Although Putin arrived on the 11th, Japan’s extreme right wing was out in force on the morning of the 12th in numerous sound trucks, vans, and buses, that broadcast shrieks and hollers of political indignation, and Colonel Blimp-style brass band music, at such a volume that the shouting itself was sometimes drowned in its own shrill feedback.
The focus of Japanese right wing fury today was the Kuril Islands just north of the northern large island of Hokkaido.

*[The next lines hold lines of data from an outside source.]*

(** * Chunked range transfer: the range server and the resumable fetcher

    A shallow embedding of [cmd/server/main.go] (the [Handler] that serves
    one byte range of a file, optionally gzip-compressed) and of
    [cmd/client/main.go] (the [FileDownloadHandler] that probes the remote
    size and drives the sequential loop of ranged requests), followed by
    the properties of the two that the specification states.

    Go values are modelled as the code has them: [int64] as [Z] with the
    wrap-around written out, strings as [string] (Go strings are byte
    sequences), file contents and bodies as [list byte], [http.Header] as a
    finite map, and the [if err != nil] branches of the source as
    branches of the model (the one after [gzip.NewWriterLevel] excepted:
    [gzip.BestSpeed] is a valid level).  Writes to the connection and to
    the local disk are taken to succeed.  The standard-library
    collaborators whose code is not part of the repository (MIME tables,
    content sniffing, gzip, path joining, what becomes of a URL with
    reserved characters) are fields of a record [GoLib]. *)

From Stdlib Require Import ZArith Lia List String Ascii Bool.
From Stdlib Require Import DecimalString DecimalPos.
From Stdlib Require Import Strings.Byte.
From stdpp Require Import base gmap strings list.

Local Open Scope string_scope.
Local Open Scope list_scope.
Local Open Scope Z_scope.

(** ** Go values shared by both programs *)

Module Go.

(** [int64]: a value of [Z] kept in the range [-2^63 .. 2^63-1]. *)
Definition MinInt64 : Z := - 2 ^ 63.
Definition MaxInt64 : Z := 2 ^ 63 - 1.
Definition wrap64 (z : Z) : Z := (z + 2 ^ 63) mod 2 ^ 64 - 2 ^ 63.
Definition add64 (a b : Z) : Z := wrap64 (a + b).
Definition sub64 (a b : Z) : Z := wrap64 (a - b).
Definition in_int64 (z : Z) : bool := (MinInt64 <=? z) && (z <=? MaxInt64).

(** Go's [error] values.  [os] failures are [*PathError]s that carry the
    system error number; every other error is only its text. *)
Inductive Errno := ENOENT | EACCES | EISDIR | EMFILE | EIO | ENOSPC.

Definition errno_text (e : Errno) : string :=
  match e with
  | ENOENT => "no such file or directory"
  | EACCES => "permission denied"
  | EISDIR => "is a directory"
  | EMFILE => "too many open files"
  | EIO => "input/output error"
  | ENOSPC => "no space left on device"
  end.

Inductive error :=
  | PathError (op path : string) (errno : Errno)
  | ErrorString (msg : string).

(** [err.Error()] *)
Definition Error (e : error) : string :=
  match e with
  | PathError op path errno => op +:+ " " +:+ path +:+ ": " +:+ errno_text errno
  | ErrorString msg => msg
  end.

(** A call that returns [(value, err)]. *)
Inductive result (A : Type) :=
  | Ok (a : A)
  | Err (e : error).
Arguments Ok {A} a.
Arguments Err {A} e.

(** *** package strings *)

(** [strings.Contains(s, substr)] *)
Fixpoint Contains (s substr : string) : bool :=
  String.prefix substr s
  || match s with
     | EmptyString => false
     | String _ s' => Contains s' substr
     end.

(** [strings.Index(s, substr)]: the first position of [substr], or -1. *)
Fixpoint Index (s substr : string) : Z :=
  if String.prefix substr s then 0
  else match s with
       | EmptyString => -1
       | String _ s' => let i := Index s' substr in if i <? 0 then -1 else i + 1
       end.

(** [strings.ToLower] on the bytes of the string: the letters A-Z are
    lowered, every other byte is kept. *)
Definition lower_ascii (c : ascii) : ascii :=
  let n := N_of_ascii c in
  if ((65 <=? n) && (n <=? 90))%N then ascii_of_N (n + 32) else c.

Fixpoint ToLower (s : string) : string :=
  match s with
  | EmptyString => EmptyString
  | String c s' => String (lower_ascii c) (ToLower s')
  end.

(** *** package path *)

(** [path.Ext]: the suffix that starts at the last dot of the last
    slash-separated element; empty when that element has no dot.  The
    source scans from the end; [ext_scan] carries the suffix found so far
    while walking from the front, a slash forgetting it. *)
Fixpoint ext_scan (s : string) (found : string) : string :=
  match s with
  | EmptyString => found
  | String c s' =>
      if Ascii.eqb c "/" then ext_scan s' EmptyString
      else if Ascii.eqb c "." then ext_scan s' s
      else ext_scan s' found
  end.

Definition Ext (path : string) : string := ext_scan path EmptyString.

(** *** package fmt *)

(** [fmt.Sprintf("%d", z)] *)
Definition Sprintf_d (z : Z) : string := NilZero.string_of_int (Z.to_int z).

(** The scanner of [fmt] reads its input rune by rune
    ([readRune.ReadRune], which decodes UTF-8 as [utf8.DecodeRune] does).
    [first] is the table of package [unicode/utf8] for a leading byte
    from 0x80 on: the width of the sequence the byte starts and the range
    its second byte must lie in; [None] for a byte that starts none. *)
Definition RuneError : N := 0xFFFD.
Definition RuneSelf : N := 0x80.

Definition first (p0 : N) : option (nat * (N * N)) :=
  (if p0 <? 0xC2 then None
   else if p0 <=? 0xDF then Some (2%nat, (0x80, 0xBF))
   else if p0 =? 0xE0 then Some (3%nat, (0xA0, 0xBF))
   else if p0 <=? 0xEC then Some (3%nat, (0x80, 0xBF))
   else if p0 =? 0xED then Some (3%nat, (0x80, 0x9F))
   else if p0 <=? 0xEF then Some (3%nat, (0x80, 0xBF))
   else if p0 =? 0xF0 then Some (4%nat, (0x90, 0xBF))
   else if p0 <=? 0xF3 then Some (4%nat, (0x80, 0xBF))
   else if p0 =? 0xF4 then Some (4%nat, (0x80, 0x8F))
   else None)%N.

(** A continuation byte: [locb <= b <= hicb]. *)
Definition continuation (b : N) : bool := ((0x80 <=? b) && (b <=? 0xBF))%N.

Only 1,300 km lies between the tip of Hokkaido and Russia – not even 90 minutes on a Boeing 747 – and for all of that short flight, if you looked out the window you would see islands all the way.
Before the Second World War, Russia and Japan met roughly in the middle of that string of islands, but Russia occupied them all at the end of the war, a move which has prevented the signing of a post-WWII peace treaty between the two countries.
The trucks, buses, vans, and placards of today’s right wingers were therefore all emblazoned with a map of the Kurils and the slogan “Return the northern territories!”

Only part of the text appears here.